Par ailleurs, son savoir et sa sagesse s'étendent à l'art musical, la connaissance des plantes et des remèdes et à la divination. Dans La clôture des merveilles, H. apparaît comme l'être libre par excellence malgré le carcan de l'ordre religieux. En prise directe avec Dieu, elle n'a que faire des lois humaines. Sa foi l'affranchit des contingences, des exigences, des servitudes volontaires à l'égard de ce qui n'est pas divin et qui est, par conséquent, négligeable. H. tutoie les puissants, brave les interdictions, exige et recueille. A travers le personnage d'Hildegarde de Bingen, Lorette Nobécourt nous invite donc à une méditation mais une méditation exaltée. Non seulement sur une vie de cette grande mystique chrétienne - le déterminant indéfini dans le sous-titre est précieux : vous ne trouverez pas ici de biographie ou de souci de fouilles historiques - mais aussi de manière plus générale sur la nécessité toujours contemporaine d'être habité, conscient, exalté, dans la joie et la foi immense, quelles qu'elles soient. Pour Lorette Nobécourt, l'écriture semble être l'expression privilégiée de cette nécessité en même temps que son accomplissement.

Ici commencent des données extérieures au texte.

(* ===== verification/PassthroughNumbers.v ===== *)
(** * Inode numbers made from host numbers

    [UniqueInodeGenerator] of [src/passthrough/util.rs]: a number is a small
    id for the device and mount, shifted above the 47 bits of the host's inode
    number or, for a larger host number, of a counter marked with a flag. *)

From stdpp Require Import gmap.
From S2P Require Import Prelude Std AbiStruct Abi FsTypes Vfs Host InodeStore.

(** [decode_unique_inode], which the tests use; the ids in the map are
    distinct, so at most one entry is found. *)
Definition decode_unique_inode (g : UniqueInodeGenerator) (inode : Z) : io_result InodeId :=
  if VFS_MAX_INO <? inode then Err (Simple InvalidInput)
  else
    let dev_mntid := wrap 8 (Z.shiftr inode 47) in
    if dev_mntid =? U8_MAX then Err (Simple InvalidInput)
    else
      match find (fun kv => kv.2 =? dev_mntid) (map_to_list g.(dev_mntid_map)) with
      | Some (k, _) => Ok (MkInodeId (Z.land inode MAX_HOST_INO) k.1 k.2)
      | None => Err (Simple InvalidInput)
      end.

(** ** Layout *)

(** The number with the small id [u], the low part [n] and the flag [b]. *)
Definition number (u n : Z) (b : bool) : Z := u * 2 ^ 47 + n + (if b then 2 ^ 55 else 0).

Lemma number_host u n : 0 <= u < 256 -> 0 <= n <= MAX_HOST_INO -> Z.lor (wrap 64 (Z.shiftl u 47)) n = number u n false.
Proof.
  unfold MAX_HOST_INO, number. intros Hu Hn. rewrite wrap_small by (unfold in_u; rewrite Z.shiftl_mul_pow2 by done; lia).
  rewrite lor_shiftl_add by lia. rewrite ?Z.shiftl_mul_pow2 by done. lia.
Qed.

Lemma number_virtual u n :
  0 <= u < 256 -> 0 <= n <= MAX_HOST_INO ->
  Z.lor (wrap 64 (Z.shiftl u 47)) (Z.lor n VIRTUAL_INODE_FLAG) = number u n true.
Proof.
  intros Hu Hn. rewrite Z.lor_assoc, number_host by done. unfold number, VIRTUAL_INODE_FLAG, MAX_HOST_INO in *.
  rewrite Z.lor_comm, lor_shiftl_add by lia. rewrite ?Z.shiftl_mul_pow2 by done. lia.
Qed.

Lemma number_inj u n b u' n' b' :
  0 <= u < 256 -> 0 <= n <= MAX_HOST_INO -> 0 <= u' < 256 -> 0 <= n' <= MAX_HOST_INO ->
  number u n b = number u' n' b' -> u = u' /\ n = n' /\ b = b'.
Proof. unfold number, MAX_HOST_INO. intros. destruct b, b'; split_and!; try done; lia. Qed.

(** ** Invariant *)

Record gen_ok (g : UniqueInodeGenerator) : Prop := {
  gn_next : 1 <= g.(next_unique_id) <= U8_MAX;
  gn_size : Z.of_nat (size g.(dev_mntid_map)) = g.(next_unique_id) - 1;
  gn_ids : forall p u, g.(dev_mntid_map) !! p = Some u -> 1 <= u < g.(next_unique_id);
  gn_inj : forall p q u, g.(dev_mntid_map) !! p = Some u -> g.(dev_mntid_map) !! q = Some u -> p = q;
  gn_virtual : ROOT_ID < g.(next_virtual_inode) <= MAX_HOST_INO + 1;
}.

(** Ids are never taken back and the counter never goes down. *)
Definition gen_le (g g' : UniqueInodeGenerator) : Prop :=
  gen_ok g' /\ g.(dev_mntid_map) ⊆ g'.(dev_mntid_map) /\ g.(next_virtual_inode) <= g'.(next_virtual_inode).

Definition pair_of (k : InodeId) : Z * Z := (k.(id_dev), k.(id_mnt)).

Lemma get_unique_id_spec k g :
  gen_ok g ->
  match get_unique_id k g with
  | (g', Ok u) => gen_le g g' /\ g'.(dev_mntid_map) !! pair_of k = Some u /\ g'.(next_virtual_inode) = g.(next_virtual_inode)
  | (g', Err e) => g' = g /\ e = Simple Other /\ g.(dev_mntid_map) !! pair_of k = None /\
      Z.of_nat (size g.(dev_mntid_map)) = 254
  | (_, Panic) => False
  end.
Proof.
  intros [Hn Hsz Hids Hinj Hv]. unfold get_unique_id. fold (pair_of k).
  destruct (g.(dev_mntid_map) !! pair_of k) as [u|] eqn:Hk; [split_and!; done|].
  unfold U8_MAX in *. destruct (Z.eqb_spec (next_unique_id g) 255) as [He|Hne]; [split_and!; [done..|lia]|].
  rewrite wrap_small by (unfold in_u; lia). cbn. rewrite lookup_insert_eq.
  split_and!; [|done|done]. split_and!; [|by apply insert_subseteq|cbn; lia].
  split; cbn; unfold U8_MAX; [lia|rewrite map_size_insert_None by done; lia| | |done].
  - intros p u. rewrite lookup_insert_Some. intros [[<- <-]|[_ Hp]]; [lia|]. specialize (Hids _ _ Hp). lia.
  - intros p q u. rewrite !lookup_insert_Some. intros [[<- <-]|[Hp Hpu]] [[<- Hq]|[Hq Hqu]]; try done.
    + specialize (Hids _ _ Hqu). lia.
    + specialize (Hids _ _ Hpu). lia.
    + by eapply Hinj.
Qed.

Lemma get_unique_inode_cases k g :
  gen_ok g -> 0 <= k.(id_ino) ->
  match get_unique_inode k g with
  | (g', Ok i) => gen_le g g' /\ exists u, g'.(dev_mntid_map) !! pair_of k = Some u /\
      (k.(id_ino) <= MAX_HOST_INO /\ i = number u k.(id_ino) false \/
       MAX_HOST_INO < k.(id_ino) /\ i = number u g.(next_virtual_inode) true /\
         g.(next_virtual_inode) <= MAX_HOST_INO /\ g'.(next_virtual_inode) = g.(next_virtual_inode) + 1)
  | (g', Err e) => gen_le g g' /\ e = Simple Other /\
      (g.(dev_mntid_map) !! pair_of k = None /\ Z.of_nat (size g.(dev_mntid_map)) = 254 \/
       MAX_HOST_INO < k.(id_ino) /\ g.(next_virtual_inode) = MAX_HOST_INO + 1)
  | (_, Panic) => False
  end.
Proof.
  intros Hg Hk. unfold get_unique_inode, mbind, prog_mbind, prog_bind. pose proof (get_unique_id_spec k g Hg) as Hid.
  destruct (get_unique_id k g) as [g1 [u|e|]]; [|destruct Hid as (-> & -> & ?)|done].
  2: { split; [split_and!; [done|done|lia]|]. split; [done|]. by left. }
  destruct Hid as (Hle & Hu & Hv). pose proof Hle as (Hg1 & Hsub & _).
  assert (0 <= u < 256) as Hub by (pose proof (gn_ids g1 Hg1 _ _ Hu); pose proof (gn_next g1 Hg1); unfold U8_MAX in *; lia).
  destruct (Z.leb_spec (id_ino k) MAX_HOST_INO) as [Hh|Hh]; cbn.
  - split; [done|]. exists u. split; [done|]. left. by rewrite number_host.
  - unfold get_virtual_inode. pose proof (gn_virtual g1 Hg1) as Hvb. rewrite Hv in *. unfold ROOT_ID in *.
    destruct (Z.ltb_spec MAX_HOST_INO (next_virtual_inode g)); cbn.
    + split; [done|]. split; [done|]. right. split; [done|lia].
    + rewrite wrap_small by (unfold in_u, MAX_HOST_INO in *; lia). split.
      * destruct Hg1. split_and!; [split; cbn; try done; unfold ROOT_ID; lia|done|cbn; lia].
      * exists u. split; [done|]. right. rewrite number_virtual by lia. done.
Qed.

(** ** Histories of a generator *)

Definition gen_step (g g' : UniqueInodeGenerator) : Prop := exists k, 0 <= k.(id_ino) /\ g' = (get_unique_inode k g).1.

Abbreviation gen_steps := (rtc gen_step).

Lemma gen_le_trans g1 g2 g3 : gen_le g1 g2 -> gen_le g2 g3 -> gen_le g1 g3.
Proof. intros (H1 & M1 & V1) (H2 & M2 & V2). split_and!; [done|by etrans|lia]. Qed.

Lemma gen_steps_le g g' : gen_ok g -> gen_steps g g' -> gen_le g g'.
Proof.
  intros Hg Hs. induction Hs as [g|g g1 g2 [k [Hk ->]] _ IH]; [split_and!; [done|done|lia]|].
  pose proof (get_unique_inode_cases k g Hg Hk) as Hc.
  assert (gen_le g (get_unique_inode k g).1) as Hle by by destruct (get_unique_inode k g) as [g1 [i|e|]]; destruct Hc.
  eapply gen_le_trans; [done|]. apply IH, Hle.
Qed.

Lemma gen_new_ok : gen_ok UniqueInodeGenerator_new.
Proof. split; cbn; try done; intros p q; by rewrite ?lookup_empty. Qed.

Lemma find_id g p u : gen_ok g -> g.(dev_mntid_map) !! p = Some u ->
  find (fun kv => kv.2 =? u) (map_to_list g.(dev_mntid_map)) = Some (p, u).
Proof.
  intros Hg Hp. destruct (find _ _) as [[q v]|] eqn:Hf.
  - apply find_some in Hf as [Hin%list_elem_of_In%elem_of_map_to_list Hv%Z.eqb_eq]. cbn in Hv. subst v.
    by rewrite (gn_inj g Hg p q u).
  - apply elem_of_map_to_list, list_elem_of_In in Hp. eapply find_none in Hf; [|done]. cbn in Hf. by rewrite Z.eqb_refl in Hf.
Qed.

Lemma decode_number g p u n b :
  gen_ok g -> g.(dev_mntid_map) !! p = Some u -> 0 <= n <= MAX_HOST_INO ->
  decode_unique_inode g (number u n b) = Ok (MkInodeId n p.1 p.2).
Proof.
  intros Hg Hp Hn. pose proof (gn_ids g Hg _ _ Hp) as Hu. pose proof (gn_next g Hg) as Hx.
  unfold decode_unique_inode, VFS_MAX_INO, U8_MAX, MAX_HOST_INO in *.
  rewrite (proj2 (Z.ltb_ge _ _)) by (unfold number; destruct b; lia).
  assert (wrap 8 (Z.shiftr (number u n b) 47) = u) as ->.
  { rewrite Z.shiftr_div_pow2 by done. unfold wrap, number.
    replace (u * 2 ^ 47 + n + (if b then 2 ^ 55 else 0)) with (n + (u + (if b then 256 else 0)) * 2 ^ 47) by (destruct b; lia).
    rewrite Z.div_add, (Z.div_small n) by lia. destruct b; [|rewrite Z.mod_small; lia].
    rewrite Z.add_0_l, <- (Z.mul_1_l 256), Z.mod_add, Z.mod_small by lia. done. }
  rewrite (proj2 (Z.eqb_neq _ _)) by lia. rewrite (find_id g p u) by done.
  change 0x7fffffffffff with (Z.ones 47). rewrite Z.land_ones by done. unfold number.
  replace (u * 2 ^ 47 + n + (if b then 2 ^ 55 else 0)) with (n + (u + (if b then 256 else 0)) * 2 ^ 47) by (destruct b; lia).
  rewrite Z.mod_add, Z.mod_small by lia. done.
Qed.

(** Numbers can be taken apart again.  A generator gives a number to every
    host inode unless 254 pairs of device and mount are in use and this is a
    new one, or the counter for large host numbers has used up its 47 bits.
    From then on, whatever else it numbers, the number decodes to the device,
    the mount and the host's number, or the value of the counter. *)
Theorem unique_inode_roundtrip g k :
  gen_steps UniqueInodeGenerator_new g -> 0 <= k.(id_ino) ->
  match get_unique_inode k g with
  | (g', Ok i) => forall g'', gen_steps g' g'' ->
      decode_unique_inode g'' i =
        Ok (MkInodeId (if k.(id_ino) <=? MAX_HOST_INO then k.(id_ino) else g.(next_virtual_inode)) k.(id_dev) k.(id_mnt))
  | (_, Err e) => e = Simple Other /\
      (g.(dev_mntid_map) !! (k.(id_dev), k.(id_mnt)) = None /\ size g.(dev_mntid_map) = 254%nat \/
       MAX_HOST_INO < k.(id_ino) /\ g.(next_virtual_inode) = MAX_HOST_INO + 1)
  | (_, Panic) => False
  end.
Proof.
  intros Hs Hk. pose proof (gen_steps_le _ _ gen_new_ok Hs) as (Hg & _). pose proof (get_unique_inode_cases k g Hg Hk) as Hc.
  pose proof (gn_virtual g Hg) as Hv. unfold ROOT_ID in Hv.
  destruct (get_unique_inode k g) as [g' [i|e|]]; [|destruct Hc as (_ & ? & [[? ?]|?]); split; [done|left; split; [done|lia]|done|by right]|done].
  destruct Hc as ((Hg' & _) & u & Hu & Hi). intros g'' Hs'. pose proof (gen_steps_le _ _ Hg' Hs') as (Hg'' & Hsub & _).
  pose proof (lookup_weaken _ _ _ _ Hu Hsub) as Hu''.
  destruct Hi as [[Hle ->]|(Hlt & -> & Hmax & _)].
  - rewrite (proj2 (Z.leb_le _ _)) by done. by rewrite (decode_number g'' (pair_of k)).
  - rewrite (proj2 (Z.leb_gt _ _)) by done. rewrite (decode_number g'' (pair_of k)) by (done || lia). done.
Qed.

Lemma unique_inode_roundtrip_witness :
  let k := MkInodeId 5 1 2 in
  let '(g', r) := get_unique_inode k UniqueInodeGenerator_new in
  r = Ok (2 ^ 47 + 5) /\ decode_unique_inode g' (2 ^ 47 + 5) = Ok k.
Proof.
  pose proof (unique_inode_roundtrip UniqueInodeGenerator_new (MkInodeId 5 1 2) (rtc_refl _ _) ltac:(done)) as Hr.
  destruct (get_unique_inode _ _) as [g' r] eqn:Hg. vm_compute in Hg. injection Hg as <- <-.
  split; [done|]. apply Hr, rtc_refl.
Defined.

(** Numbers identify host inodes.  Of a generator's whole history: a number
    is above the root's and fits the 56 bits a mount leaves for it; two numbers
    of host inodes that fit 47 bits are equal exactly when the inode, device
    and mount are; and the number of a larger one differs from every other
    number the generator gives. *)
Theorem unique_inode_identity g1 g2 g3 g4 k1 k2 i1 i2 :
  gen_steps UniqueInodeGenerator_new g1 -> 0 <= k1.(id_ino) -> get_unique_inode k1 g1 = (g2, Ok i1) ->
  gen_steps g2 g3 -> 0 <= k2.(id_ino) -> get_unique_inode k2 g3 = (g4, Ok i2) ->
  (ROOT_ID < i1 <= VFS_MAX_INO) /\
  (k1.(id_ino) <= MAX_HOST_INO -> i1 = i2 <-> k1 = k2) /\
  (MAX_HOST_INO < k1.(id_ino) -> i1 <> i2).
Proof.
  intros Hs1 Hk1 E1 Hs2 Hk2 E2. pose proof (gen_steps_le _ _ gen_new_ok Hs1) as (Hg1 & _).
  pose proof (get_unique_inode_cases k1 g1 Hg1 Hk1) as Hc1. rewrite E1 in Hc1. destruct Hc1 as ((Hg2 & _) & u1 & Hu1 & Hi1).
  pose proof (gen_steps_le _ _ Hg2 Hs2) as (Hg3 & Hsub3 & Hv3).
  pose proof (get_unique_inode_cases k2 g3 Hg3 Hk2) as Hc2. rewrite E2 in Hc2. destruct Hc2 as ((Hg4 & Hsub4 & _) & u2 & Hu2 & Hi2).
  assert (forall u p, g4.(dev_mntid_map) !! p = Some u -> 1 <= u < 255) as Hid.
  { intros u p Hu. pose proof (gn_ids g4 Hg4 _ _ Hu). pose proof (gn_next g4 Hg4). unfold U8_MAX in *. lia. }
  assert (g4.(dev_mntid_map) !! pair_of k1 = Some u1) as Hu1' by (eapply lookup_weaken; [done|by etrans]).
  pose proof (Hid _ _ Hu1') as B1. pose proof (Hid _ _ Hu2) as B2.
  pose proof (gn_virtual g1 Hg1) as V1. pose proof (gn_virtual g3 Hg3) as V3.
  assert (forall n1 b1 n2 b2, 0 <= n1 <= MAX_HOST_INO -> 0 <= n2 <= MAX_HOST_INO ->
    number u1 n1 b1 = number u2 n2 b2 -> pair_of k1 = pair_of k2 /\ n1 = n2 /\ b1 = b2) as Hinj.
  { intros n1 b1 n2 b2 H1 H2 [-> ?]%number_inj; [|lia..]. split; [by eapply (gn_inj g4 Hg4)|done]. }
  unfold ROOT_ID in *. split; [|split].
  - unfold VFS_MAX_INO, number, MAX_HOST_INO in *. destruct Hi1 as [[? ->]|(? & -> & ? & _)]; lia.
  - intros Hle. destruct Hi1 as [[_ ->]|(? & _)]; [|lia]. destruct Hi2 as [[Hle2 ->]|(Hgt & -> & Hm & _)].
    + split; [|by intros <-; f_equal; congruence]. intros (Hp & Hn & _)%Hinj; [|lia..].
      destruct k1, k2. unfold pair_of in Hp. cbn in *. congruence.
    + split; [|by intros <-; lia]. intros (_ & _ & [=])%Hinj; lia.
  - intros Hgt. destruct Hi1 as [[? _]|(_ & -> & Hm1 & Hn1)]; [lia|]. destruct Hi2 as [[Hle2 ->]|(Hgt2 & -> & Hm2 & _)].
    + intros (_ & _ & [=])%Hinj; lia.
    + intros (_ & Hn & _)%Hinj; lia.
Qed.

(** A small host number and a large one, on one device and mount. *)
Lemma unique_inode_identity_witness :
  let k1 := MkInodeId 5 1 2 in let k2 := MkInodeId (2 ^ 50) 1 2 in
  exists g2 g4 i1 i2,
  get_unique_inode k1 UniqueInodeGenerator_new = (g2, Ok i1) /\ get_unique_inode k2 g2 = (g4, Ok i2) /\
  (ROOT_ID < i1 <= VFS_MAX_INO) /\ (i1 = i2 <-> k1 = k2).
Proof.
  intros k1 k2. set (r1 := get_unique_inode k1 UniqueInodeGenerator_new). set (r2 := get_unique_inode k2 r1.1).
  exists r1.1, r2.1, (2 ^ 47 + 5), (2 ^ 55 + 2 ^ 47 + 2).
  assert (r1 = (r1.1, Ok (2 ^ 47 + 5))) as E1 by by vm_compute.
  assert (r2 = (r2.1, Ok (2 ^ 55 + 2 ^ 47 + 2))) as E2 by by vm_compute.
  destruct (unique_inode_identity _ _ r1.1 r2.1 k1 k2 _ _ (rtc_refl _ _) ltac:(done) E1 (rtc_refl _ _) ltac:(done) E2)
    as (H1 & H2 & _).
  split_and!; [exact E1|exact E2|apply H1|apply H1|]. by apply H2.
Defined.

Pourtant, après un début de lecture très enthousiaste où il me semblait retrouver la Lorette Nobécourt que j'aime tant, mon engouement s'est progressivement tari jusqu'à toucher à l'ennui puis à l'agacement. Je n'ai tout d'abord pas clairement identifié pourquoi. Après tout, je retrouvais effectivement les ingrédients poétiques et spirituels qui me l'ont faite apprécier dans En nous la vie des morts et L'Usure des jours. Ici, l'écriture se fait de plus en plus elliptique ; il s'agit de saisir en une fulgurance verbale, comme une urgence, un essentiel vibratoire. Et je reconnais amplement à Lorette Nobécourt cette envie palpable sous sa plume. Elle résonne d'une sincérité, d'une soif particulières. On peut y saisir ce mélange étrange et pénétrant d'organique et de transcendant. Sauf que plusieurs éléments m'ont tranquillement gâché le voyage.
Sur la forme tout d'abord. Si bien des morceaux restent d'une grande beauté poétique, beaucoup d'autres - une majorité pour moi, ceci expliquant ma déception - me semblent pécher par excès de béatitude un peu convenue et un peu niaise. Entre des comparaisons éculées et des tournures ampoulées, parfois archaïsantes, réutilisées à de nombreuses reprises parce que quand on en a trouvé une bonne, il faut la rentabiliser (spéciale dédicace à la fameuse viridité dont l'auteure fait son leitmotiv. On a pigé hein, pas besoin de le ressortir toutes les trois pages.), j'ai très rapidement eu l'impression de tourner en rond. Encore une fois, l'idée de départ de son livre me séduisait énormément. Mais au lieu d'en déployer une œuvre magistrale, quelque chose de puissant, de nouveau, d'inspiré, j'ai lu un énième verbiage d'exaltée ravie de la crèche, le tout soutenu par une poésie qui n'invente décidément pas le fil à couper le beurre. Soyons clairs, cet avis extrêmement tranché n'engage que moi et est à contre-courant de toutes les chroniques et critiques que j'ai pu lire sur le livre. Tout le monde (y compris Télérama, c'est vous dire) loue sa lumière, sa force, sa poésie. Voui.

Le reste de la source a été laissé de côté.